WHAT THE TASK REQUIRES: What is needed is a copy of each line in the listing that contains "AuthorizationClient".
***
(** X6: [strip("/")] makes the comparison of [do_GET] blind to slashes
    around the path: a request path with one more slash in front or behind
    matches exactly when the path itself does, and so does a redirect path
    with one more slash. *)
Theorem path_match_ignores_outer_slashes
    (urlparse : string -> result ParseResult)
    (srv : OAuthHTTPServer) (req req' : http_request) (u u' : ParseResult) :
  urlparse (target req) = Ok u ->
  urlparse (target req') = Ok u' ->
  (path u' = "/" +:+ path u \/ path u' = path u +:+ "/") ->
  path_matches urlparse srv req' = path_matches urlparse srv req
  /\ path_matches urlparse
       {| _redirect_path := "/" +:+ _redirect_path srv;
          _remote_metadata := _remote_metadata srv;
          _queue := _queue srv; closed := closed srv |} req
     = path_matches urlparse srv req
  /\ path_matches urlparse
       {| _redirect_path := _redirect_path srv +:+ "/";
          _remote_metadata := _remote_metadata srv;
          _queue := _queue srv; closed := closed srv |} req
     = path_matches urlparse srv req.
Proof.
  assert (Hfront : forall s, py_strip "/" ("/" +:+ s) = py_strip "/" s)
    by reflexivity.
  assert (Hback : forall s, py_strip "/" (s +:+ "/") = py_strip "/" s).
  { intros s. unfold py_strip. rewrite chars_of_string_append.
    cbn [chars_of_string]. now rewrite lstrip_chars_snoc. }
  intros Hu Hu' H. unfold path_matches. rewrite Hu, Hu'. cbn [_redirect_path].
  rewrite Hfront, Hback. split; [|now split].
  destruct H as [-> | ->]; now rewrite ?Hfront, ?Hback.
Qed.

Lemma path_match_ignores_outer_slashes_witness :
  path_matches example_urlparse example_server (GET "/callback/")
  = path_matches example_urlparse example_server (GET "/callback").
Proof.
  apply (path_match_ignores_outer_slashes example_urlparse example_server
           (GET "/callback") (GET "/callback/")
           (MkParseResult "" "" "/callback" "" None (Ok None))
           (MkParseResult "" "" "/callback/" "" None (Ok None)));
    [reflexivity | reflexivity | right; reflexivity].
Defined.

(** ** Token exchanger: failures and results *)

(** X7: when the token endpoint answers the code exchange with a status
    other than 200, or the transport raises, [_request_access_token] raises
    (the bare exception with status and content, or the transport's own),
    after exactly one POST, and the grant fields it wrote into the parameter
    map stay on the instance. *)
Theorem exchange_failure_keeps_update
    (post : PostRequest -> result Response)
    (self : AuthorizationClient) (auth_code : AuthorizationCode) (x : exn) :
  state auth_code = _state self ->
  (post (exchange_request self auth_code) = Raise x
   \/ exists resp, post (exchange_request self auth_code) = Ok resp
                   /\ status_code resp <> 200
                   /\ x = Exception_ (status_code resp) (content resp)) ->
  _request_access_token post auth_code self
  = (Raise x, with_params self (exchange_params self auth_code),
     [EvPost (exchange_request self auth_code)]).
Proof.
  intros Hst Hfail. unfold _request_access_token. run.
  rewrite Hst, String.eqb_refl. cbn [negb].
  fold (exchange_params self auth_code).
  change {| url := _token_endpoint _; data := _; headers := _;
            allow_redirects := _; verify := _ |}
    with (exchange_request self auth_code).
  destruct Hfail as [->|(resp & -> & Hs & ->)]; [reflexivity|].
  apply Z.eqb_neq in Hs. now rewrite Hs.
Qed.

Lemma exchange_failure_keeps_update_witness :
  _request_access_token (fun _ => Ok (MkResponse 404 "not found" (Raise JSONDecodeError)))
    (MkAuthorizationCode "XYZ" "S1") example_client
  = (Raise (Exception_ 404 "not found"),
     with_params example_client
       (exchange_params example_client (MkAuthorizationCode "XYZ" "S1")),
     [EvPost (exchange_request example_client (MkAuthorizationCode "XYZ" "S1"))]).
Proof.
  apply (exchange_failure_keeps_update
           (fun _ => Ok (MkResponse 404 "not found" (Raise JSONDecodeError)))
           example_client (MkAuthorizationCode "XYZ" "S1")
           (Exception_ 404 "not found")); [reflexivity|].
  right. eexists. split; [reflexivity|]. split; [discriminate|reflexivity].
Defined.

(** X8: [refresh_access_token] never changes the instance it is called on
    and issues at most one POST, the refresh request; a status other than 200
    raises [AccessTokenNotFoundError] with that status, without the body
    being parsed. *)
Theorem refresh_leaves_instance
    (post : PostRequest -> result Response)
    (self : AuthorizationClient) (credentials : Credentials) :
  self_of (refresh_access_token post credentials self) = self
  /\ (trace_of (refresh_access_token post credentials self) = []
      \/ trace_of (refresh_access_token post credentials self)
         = [EvPost (refresh_request self credentials)])
  /\ (forall resp,
        refresh_token credentials <> VNone ->
        post (refresh_request self credentials) = Ok resp ->
        status_code resp <> 200 ->
        outcome_of (refresh_access_token post credentials self)
        = Raise (AccessTokenNotFoundError (status_code resp))).
Proof.
  unfold refresh_access_token. run.
  fold (refresh_request self credentials).
  destruct (refresh_token credentials) eqn:E;
    [repeat split; [now left | congruence]| | | | |];
    (destruct (post (refresh_request self credentials)) as [resp|x] eqn:P;
     [ destruct (status_code resp =? 200) eqn:S; cbn [negb];
       [ destruct (credentials_from_response_pure resp self) as [r ->];
         cbn [fst snd app];
         split; [reflexivity|]; split; [now right|];
         intros resp' _ [= <-] Hs; apply Z.eqb_eq in S; contradiction
       | cbn [fst snd app];
         split; [reflexivity|]; split; [now right|];
         intros resp' _ [= <-] _; reflexivity ]
     | cbn [fst snd app];
       split; [reflexivity|]; split; [now right|];
       intros resp' _ [=] ]).
Qed.

Lemma refresh_leaves_instance_witness :
  outcome_of (refresh_access_token
                (fun _ => Ok (MkResponse 401 "" (Raise JSONDecodeError)))
                (MkCredentials (VStr "tok") (VStr "ref") "flyte.example.org"
                               (VInt 3600)) example_client)
  = Raise (AccessTokenNotFoundError 401).
Proof.
  apply (proj2 (proj2 (refresh_leaves_instance
                  (fun _ => Ok (MkResponse 401 "" (Raise JSONDecodeError)))
                  example_client
                  (MkCredentials (VStr "tok") (VStr "ref") "flyte.example.org"
                                 (VInt 3600))))
           (MkResponse 401 "" (Raise JSONDecodeError)));
    [discriminate | reflexivity | discriminate].
Defined.

(** X9: a successful refresh returns credentials made of the response alone:
    the access token and lifetime of the body, the instance's endpoint, and
    the body's refresh token.  When the body has no [refresh_token], the new
    credentials have none: the token that was used is not carried over. *)
Theorem refresh_result_from_response
    (post : PostRequest -> result Response)
    (self : AuthorizationClient) (credentials : Credentials)
    (resp : Response) (d : list (string * value)) (a x : value) :
  refresh_token credentials <> VNone ->
  post (refresh_request self credentials) = Ok resp ->
  status_code resp = 200 ->
  json resp = Ok (VDict d) ->
  last_member "access_token" d = Some a ->
  last_member "expires_in" d = Some x ->
  refresh_access_token post credentials self
  = (Ok {| access_token := a;
           refresh_token := default VNone (last_member "refresh_token" d);
           for_endpoint := _endpoint self;
           expires_in := x |},
     self, [EvPost (refresh_request self credentials)])
  /\ (has_key "refresh_token" d = false ->
      exists creds,
        outcome_of (refresh_access_token post credentials self) = Ok creds
        /\ outcome_of (refresh_access_token post creds self)
           = Raise NoRefreshToken).
Proof.
  intros Hr Hp Hs Hj Ha Hx.
  assert (E : refresh_access_token post credentials self
              = (Ok {| access_token := a;
                       refresh_token :=
                         default VNone (last_member "refresh_token" d);
                       for_endpoint := _endpoint self;
                       expires_in := x |},
                 self, [EvPost (refresh_request self credentials)])).
  { unfold refresh_access_token. run.
    fold (refresh_request self credentials).
    destruct (refresh_token credentials) eqn:E; try congruence;
      rewrite Hp, Hs; cbn [Z.eqb Pos.eqb negb];
      now rewrite (credentials_from_response_with_expires_in
                     self resp d a x Hj Ha Hx). }
  split; [exact E|]. intros Hno. eexists. rewrite E. split; [reflexivity|].
  rewrite (last_member_no_key _ _ Hno). cbn [default].
  unfold refresh_access_token. run. reflexivity.
Qed.

Lemma refresh_result_from_response_witness :
  refresh_access_token (fun _ => Ok token_full)
    (MkCredentials (VStr "old") (VStr "ref0") "flyte.example.org" (VInt 1))
    example_client
  = (Ok {| access_token := VStr "tok";
           refresh_token :=
             default VNone
               (last_member "refresh_token"
                  [("access_token", VStr "tok"); ("refresh_token", VStr "ref");
                   ("expires_in", VInt 3600)]);
           for_endpoint := _endpoint example_client;
           expires_in := VInt 3600 |},
     example_client,
     [EvPost (refresh_request example_client
                (MkCredentials (VStr "old") (VStr "ref0") "flyte.example.org"
                               (VInt 1)))]).
Proof.
  apply (proj1 (refresh_result_from_response (fun _ => Ok token_full)
                  example_client
                  (MkCredentials (VStr "old") (VStr "ref0")
                                 "flyte.example.org" (VInt 1))
                  token_full
                  [("access_token", VStr "tok"); ("refresh_token", VStr "ref");
                   ("expires_in", VInt 3600)]
                  (VStr "tok") (VInt 3600)
                  ltac:(discriminate) eq_refl eq_refl eq_refl eq_refl eq_refl)).
Defined.

Lemma credentials_need_access_token_witness :
  exists d, json token_full = Ok (VDict d)
            /\ last_member "access_token" d
               = Some (access_token
                         (MkCredentials (VStr "tok") (VStr "ref")
                            "flyte.example.org" (VInt 3600))).
Proof.
  apply (credentials_need_access_token token_full example_client
           (MkCredentials (VStr "tok") (VStr "ref") "flyte.example.org"
                          (VInt 3600))).
  reflexivity.
Defined.

(** ** The parameter map over repeated exchanges *)

Lemma dict_set_same {V} (k : string) (v : V) (d : list (string * V)) :
  dict_get k d = Some v -> dict_set k v d = d.
Proof.
  induction d as [|[k' v'] d IH]; simpl; [discriminate|].
  destruct (String.eqb k k') eqn:E.
  - apply String.eqb_eq in E. intros [= ->]. now subst.
  - intros H. now rewrite (IH H).
Qed.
***
RESULT OF THE EXERCISE:
    (self : AuthorizationClient) (auth_code : AuthorizationCode) (x : exn) :
    (self : AuthorizationClient) (credentials : Credentials) :
    (self : AuthorizationClient) (credentials : Credentials)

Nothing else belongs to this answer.